_To do:_ Collect each line of the entries that holds the string "which".

_Collected data entries:_
(** * DeckFlix: search ranking, stream resolution and player launch

    A shallow embedding of the ranking pipeline of [src/app.js]
    ([preprocessSearchTerm], [calculateRelevanceScore],
    [detectFranchiseBoost], [getSecondaryScore], [processSearchResults],
    [groupFranchiseResults]) and of the stream resolver and player launcher
    of the Tauri backend ([extract_torrent_hash],
    [find_video_file_in_hash_dir], [play_video_external],
    [launch_external_player], [start_stream]), followed by the parts of
    the frontend around them: the search box ([handleSearchInput],
    [clearSearch]), the results view ([validateAndFilterSearchResults],
    [displaySearchResults]), the movie shelf ([loadMovies]), the
    continue-watching list ([addToContinueWatching]), the stream list
    ([extractQuality], [playStream], [tryExternalPlayer]) and the
    keyboard navigation ([handleKeyboard], [handleModalKeyboard]); and by
    the magnet links of the addon client and the first player launcher.

    Conventions of the embedding.
    - A JavaScript string is the sequence of its UTF-16 code units; the
      embedding covers the strings whose code units lie in U+0000..U+00FF,
      one [ascii] per code unit.
    - A JavaScript Number is an IEEE 754 binary64 value, [spec_float] with
      [prec = 53] and [emax = 1024].  Relevance scores and array indices are
      small integers and are kept in [Z] and [nat].
    - An exception is an explicit [Throws] outcome.
    - Where a statement is about one run after another, the arrays that
      outlive a call are held in a store ([Runs]): [push] and [sort] write
      the array they are called on, [map], [filter] and array literals
      make a new one.
    - [DEBUG.log] only writes to the console and to the debug panel; its
      calls are left out.
    - Behaviour that belongs to the host engine and not to the program (the
      regular-expression engine on patterns in which the query itself
      contributes syntax characters, the text of the members inherited from
      [Object.prototype]) is a field of the [Host] record, over which every
      statement is quantified. *)

From Stdlib Require Import ZArith NArith List Bool String Ascii Lia.
From Stdlib Require Import Permutation Sorted SpecFloat.
Import ListNotations.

_Exercise answer:_
      regular-expression engine on patterns in which the query itself
      [Object.prototype]) is a field of the [Host] record, over which every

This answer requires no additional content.